However, it is quite common that deblocking can account for 20% to
30% of the total decoding computation.
[0008] In order to reduce the time needed to complete the
deblocking process, parallel deblocking schemes may be implemented.
Parallel deblocking can mean the deblocking of one or more tiles at
approximately the same time, where a tile may be defined as one or
more macroblocks, one or more macroblock pairs, or other types of
partitions for a frame.
[0009] In very limited circumstances, different slices of a decoded
frame can be processed in parallel. For example, parallel
processing can occur in profiles where flexible macroblock ordering
("FMO") is not supported and the disable_deblocking_filter_idc is
equal to 2. However, in general, deblocking should be conceptually
performed on a macroblock basis for the entire decoded frame in the
macroblock address order, i.e., approximately from a left tile to a
right tile and from the top row down to the bottom row, starting
with the macroblock in the top-left corner. For instance in FIG. 1,
the tiles are deblocked in order from the top-left corner, Tile 1,
to the top-right corner, Tile 10, then from the next row down, Tile
11, and back to the right, Tile 21, until all the rows have been
deblocked. In Macroblock-Adaptive Frame-Field Coding ("MBAFF")
streams, deblocking for MBAFF streams are done on MB pairs since
the MB addresses of the two vertically contiguous MBs in a MB pair
are always contiguous. A MB Pair is a pair of vertically contiguous
macroblocks in a frame that is coupled for use in MBAFF
decoding.
[0010] Parallel processing at slice level, even when possible, is
non-trivial due to the data dependency existing in deblocking. As
stated earlier, slice level parallel deblocking is impossible where
the disable_deblocking_filter_idc is not equal to 2 or where FMO
exists in the stream in extended profile. In addition, since an
entire frame is sometimes encoded as only 1 slice, parallel
processing of the slices may not be possible.
[0011] Even if pipelines may be used to interleave deblocking
processing with inverse transform or motion compensation, it may
still not meet the real time requirement of some applications.
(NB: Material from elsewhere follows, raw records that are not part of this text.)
Definition booting : list monitor_event :=
  [Reduces vm_starting; Publishes 0; Reduces vm_running; Publishes 0; Reduces guest_starting].
Definition registers : list monitor_event := [Publishes 0; Receives; Reduces guest_running; Publishes 0].
Lemma watch_faithful_witness :
  let m := monitor_run (booting ++ Snapshot :: Subscribe :: registers) new_monitor in
  match m.(m_watch) with
  | Some (mk_watcher items (Some from)) =>
      let m' := monitor_run (replicate (length m.(m_store).(published) - from) Receives) m in
      match m'.(m_watch) with
      | Some w => knows (updates w.(seen)) = m.(m_store).(store_state) /\
          select_current_ping (knows (updates w.(seen))) = select_current_ping m.(m_store).(store_state)
      | None => False
      end
  | _ => False
  end.
Proof.
  assert (Forall in_order booting) as Hb by (repeat constructor; discriminate).
  assert (Forall in_order registers) as Hr by (repeat constructor; discriminate).
  pose proof (watch_faithful booting registers Hb Hr) as H. apply H; [repeat constructor|reflexivity|vm_compute; lia].
Defined.

(** ** Where the code departs from what it means to do *)

(** A response is not validated when it is sent, so a refusal without a text reaches the client as broken data. *)
Example wordless_refusal :
  let policy := fun _ : Upgrade => Some (mk_rejection Internal [] None) in
  client_result (Some (serve_connection 1000 policy (mk_connection (Some shell_request) (Some 1000) true)).1) = inr (ClientIo RejectEmpty).
Proof. vm_compute. reflexivity. Qed.

(** The subscription is made after the snapshot: what happens in between never arrives. *)
Example watch_misses_update :
  let m := monitor_run (booting ++ [Publishes 0; Snapshot; Reduces guest_running; Publishes 0; Subscribe; Receives]) new_monitor in
  match m.(m_watch) with
  | Some w => is_ready (knows (updates w.(seen))) = false /\ is_ready m.(m_store).(store_state) = true /\ w.(watching) = Some (length m.(m_store).(published))
  | None => False
  end.
Proof. vm_compute. repeat split. Qed.

(** Publishing happens after the lock is released, so two tasks may publish in the other
    order: the guest registers and then its server fails, and the client believes it to run. *)
Example published_out_of_order :
  let m := monitor_run (booting ++ [Publishes 0; Snapshot; Subscribe; Reduces guest_running; Reduces (guest_error (bstr "failed"));
    Publishes 1; Publishes 0; Receives; Receives]) new_monitor in
  match m.(m_watch) with
  | Some w => is_ready (knows (updates w.(seen))) = true /\ m.(m_store).(store_state).(is_guest) = StateError /\
      Forall is_update w.(seen) /\ w.(watching) = Some (length m.(m_store).(published)) /\ m.(in_flight) = []
  | None => False
  end.
Proof. vm_compute. repeat split; repeat constructor. Qed.

(** The guest registers between the test of the timeout and what it does: the machine stays
    in the error state, although the registration was accepted. *)
Example registered_and_failed :
  let g := mk_guest_shared booting_store false in
  let test := timeout_test g in
  let g := timeout_acts test 30 (register_flag (register_status g)) in
  g.(g_ready) = true /\ g.(g_store).(store_state).(is_guest) = StateError /\ guest_shell_ready g.(g_store).(store_state) = false.
Proof. vm_compute. repeat split. Qed.
(** ** [parser.rs]: the value of an assignment *)

Fixpoint assignment_loop (q : quoting) (depth : nat) (value s : buffer) : buffer * buffer :=
  match s with
  | [] => (value, [])
  | c :: s' =>
      match q with
      | Single => if c =? c_sq then assignment_loop Unquoted depth value s'
                  else assignment_loop Single depth (value ++ [c]) s'
      | Double =>
          if c =? c_dq then assignment_loop Unquoted depth value s'
          else match s' with
               | d :: s'' => if c =? c_bsl then assignment_loop Double depth (value ++ [d]) s''
                             else assignment_loop Double depth (value ++ [c]) s'
               | [] => (value ++ [c], [])
               end
      | Unquoted =>
          if c =? c_sq then assignment_loop Single depth value s'
          else if c =? c_dq then assignment_loop Double depth value s'
          else if c =? c_lpar then assignment_loop Unquoted (S depth) (value ++ [c]) s'
          else if c =? c_rpar then assignment_loop Unquoted (depth - 1) (value ++ [c]) s'
          else if is_blank c && bool_decide (depth = 0%nat) then (value, s)
          else assignment_loop Unquoted depth (value ++ [c]) s'
      end
  end.
Definition parse_assignment_value (s : buffer) : buffer * buffer := assignment_loop Unquoted 0 [] s.

(** ** [arithmetic.rs] *)

Definition skip_arith_ws (expr : buffer) (pos : nat) : nat := (pos + span_len is_blank (drop pos expr))%nat.

(** [num * 10 + digit] over the digits at a position. *)
Fixpoint number_loop (num : Z) (s : buffer) : option (Z * nat) :=
  match s with
  | [] => Some (num, 0%nat)
  | c :: s =>
      if is_ascii_digit c then
        n ← ichk 64 (num * 10); n ← ichk 64 (n + (c - c_zero)); '(r, k) ← number_loop n s; Some (r, S k)
      else Some (num, 0%nat)
  end.

(** The operators of a term; division truncates, by zero it leaves the left operand. *)
Definition arith_mul (lhs rhs : Z) : option Z := ichk 64 (lhs * rhs).
Definition arith_div (lhs rhs : Z) : option Z :=
  if rhs =? 0 then Some lhs else ichk 64 (Z.quot lhs rhs).
Definition arith_rem (lhs rhs : Z) : option Z :=
  if rhs =? 0 then Some lhs
  else _ ← ichk 64 (Z.quot lhs rhs); Some (Z.rem lhs rhs).
Definition arith_add (lhs rhs : Z) : option Z := ichk 64 (lhs + rhs).
Definition arith_sub (lhs rhs : Z) : option Z := ichk 64 (lhs - rhs).

Definition term_op (c : Z) : option (Z -> Z -> option Z) :=
  if c =? c_star then Some arith_mul else if c =? c_slash then Some arith_div
  else if c =? c_pct then Some arith_rem else None.
Definition expr_op (c : Z) : option (Z -> Z -> option Z) :=
  if c =? c_plus then Some arith_add else if c =? c_minus then Some arith_sub else None.

Section Loops.
Context (op : Z -> option (Z -> Z -> option Z)) (operand : buffer -> nat -> run (Z * nat)).

(** The loops of [eval_arith_expr_with_shell] and [eval_arith_term_with_shell]. *)
Fixpoint op_loop (fuel : nat) (expr : buffer) (lhs : Z) (pos : nat) : run (Z * nat) :=
  match fuel with
  | O => Err OutOfFuel
  | S fuel =>
      let pos := skip_arith_ws expr pos in
      match expr !! pos ≫= op with
      | None => Ok (lhs, pos)
      | Some f =>
          ' (rhs, new_pos) <- operand expr (S pos) ;;
          lhs <-! f lhs rhs ;;
          op_loop fuel expr lhs new_pos
      end
  end.
Definition op_chain (expr : buffer) (pos : nat) : run (Z * nat) :=
  ' (lhs, pos) <- operand expr pos ;; op_loop (S (length expr)) expr lhs pos.
End Loops.

Definition eval_arith_term_with_shell (factor : buffer -> nat -> run (Z * nat)) : buffer -> nat -> run (Z * nat) :=
  op_chain term_op factor.
Definition eval_arith_expr_with_shell (factor : buffer -> nat -> run (Z * nat)) : buffer -> nat -> run (Z * nat) :=
  op_chain expr_op (eval_arith_term_with_shell factor).
Lemma expand_dollar_returns sh start : (0 < length input)%nat ->
  returns (expand_dollar capture rec sh input start) (fun r => (start < r.2)%nat).
Proof.
  intros Hi. unfold expand_dollar. destruct (input !! S start) as [c|]; [|apply returns_ret; simpl; lia].
  destruct (c =? c_quest); [apply returns_ret; simpl; lia|].
  destruct (c =? c_dollar); [eapply returns_bind; [by apply (returns_ask _ (fun _ => True))|intros; apply returns_ret; simpl; lia]|].
  do 4 (case_match; [apply returns_ret; simpl; lia|]).
  case_match; [|case_match; [|case_match]].
  - unfold expand_arith. eapply returns_bind; [apply returns_lift; intros s E; exact E|]. intros s E.
    eapply returns_bind; [unfold eval_arithmetic; eapply returns_bind;
      [apply Hrec; by eapply sub_slice_shorter; [exact E|lia|]|intros x _; apply returns_run, eval_expanded_ends]|].
    intros v _. eapply returns_bind; [by apply (returns_lift _ (fun _ => True))|]. intros t _. apply returns_ret. simpl. lia.
  - unfold expand_command. eapply returns_bind; [by apply (returns_lift _ (fun _ => True))|]. intros s _.
    eapply returns_bind; [apply Hcapture|]. intros t _. apply returns_ret. simpl. lia.
  - apply expand_brace_returns; [done|lia].
  - apply expand_name_returns. lia.
Qed.
End Dollar.

Lemma expand_loop_returns dl fuel input pos res :
  (forall p, (p < length input)%nat -> returns (dl p) (fun r => (p < r.2)%nat)) -> (length input - pos < fuel)%nat ->
  returns (W:=W) (expand_loop dl fuel input pos res) (fun _ => True).
Proof.
  intros Hd. revert pos res. induction fuel as [|fuel IH]; intros pos res Hf; [lia|]. cbn [expand_loop].
  destruct (input !! pos) as [c|] eqn:Ec; [|by apply returns_ret]. pose proof (lookup_lt_Some _ _ _ Ec).
  destruct (c =? c_dollar); [|apply IH; lia].
  eapply returns_bind; [by apply Hd|]. intros [s p] Hp. simpl in Hp. apply IH. lia.
Qed.

Lemma expand_at_returns depth sh input : (length input < depth)%nat ->
  returns (expand_at capture depth sh input) (fun _ => True).
Proof.
  revert sh input. induction depth as [|depth IH]; intros sh input Hl; [lia|]. cbn [expand_at].
  apply expand_loop_returns; [|lia]. intros p Hp. apply expand_dollar_returns; [|lia]. intros sh' s Hs. apply IH. lia.
Qed.

Lemma dollar_returns sh input pos : (pos < length input)%nat ->
  returns (dollar capture sh input pos) (fun r => (pos < r.2)%nat).
Proof. intros H. apply expand_dollar_returns; [|lia]. intros sh' s Hs. apply expand_at_returns. lia. Qed.

Lemma dquote_loop_returns fuel sh input pos word : (length input - pos < fuel)%nat ->
  returns (dquote_loop capture fuel sh input pos word) (fun r => (pos <= r.2)%nat).
Proof.
  revert pos word. induction fuel as [|fuel IH]; intros pos word Hf; [lia|]. cbn [dquote_loop].
  destruct (input !! pos) as [c|] eqn:Ec; [|by apply returns_ret]. pose proof (lookup_lt_Some _ _ _ Ec).
  assert (IH' : forall p word, (pos < p)%nat -> returns (dquote_loop capture fuel sh input p word) (fun r => (pos <= r.2)%nat)).
  { intros p u Hp. eapply returns_mono; [|apply IH; lia]. simpl. intros a Ha. lia. }
  destruct (c =? c_dq); [by apply returns_ret|]. destruct (_ && _); [apply IH'; lia|].
  destruct (c =? c_dollar); [|apply IH'; lia].
  eapply returns_bind; [by apply dollar_returns|]. intros [s p] Hp. by apply IH'.
Qed.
A
portable device where power consumption is a major concern and the
main frequency of the device cannot run high is such an
example.
[0012] Therefore, it is desirable to identify and utilize methods
for parallel processing schemes that can speed up the deblocking
process, as well as meet the overall application specific
requirements.
SUMMARY
[0013] An objective of the methods of this invention is to provide
methods for the parallel processing of tiles by utilizing data
dependencies between the tiles.
[0014] Another objective of the methods of this invention is to
reduce resource hardware idling by dynamically scheduling the
deblocking of the tiles.
[0015] The present invention relates to methods for the parallel
deblocking of macroblocks or macroblock pairs of a compressed media
frame, such as a frame from a compressed video stream, to smooth
out artifacts and discontinuities caused by the compression of the
media. These methods for parallel deblocking of a frame having a
plurality of tiles wherein each tile having a data dependency on
zero or more of said tiles, comprising the steps of: constructing a
reference deblocking sequence for the processing of said tile as a
function of the data dependency of each respective tile;
calculating scheduling indices for said tiles as a function of said
reference deblocking sequence; and deblocking said tiles in
accordance with said scheduling indices.
[0016] An advantage of this invention is that the tiles of a frame
can be deblocked in parallel, thus reducing the total amount of
time to deblock a frame having one or more tiles.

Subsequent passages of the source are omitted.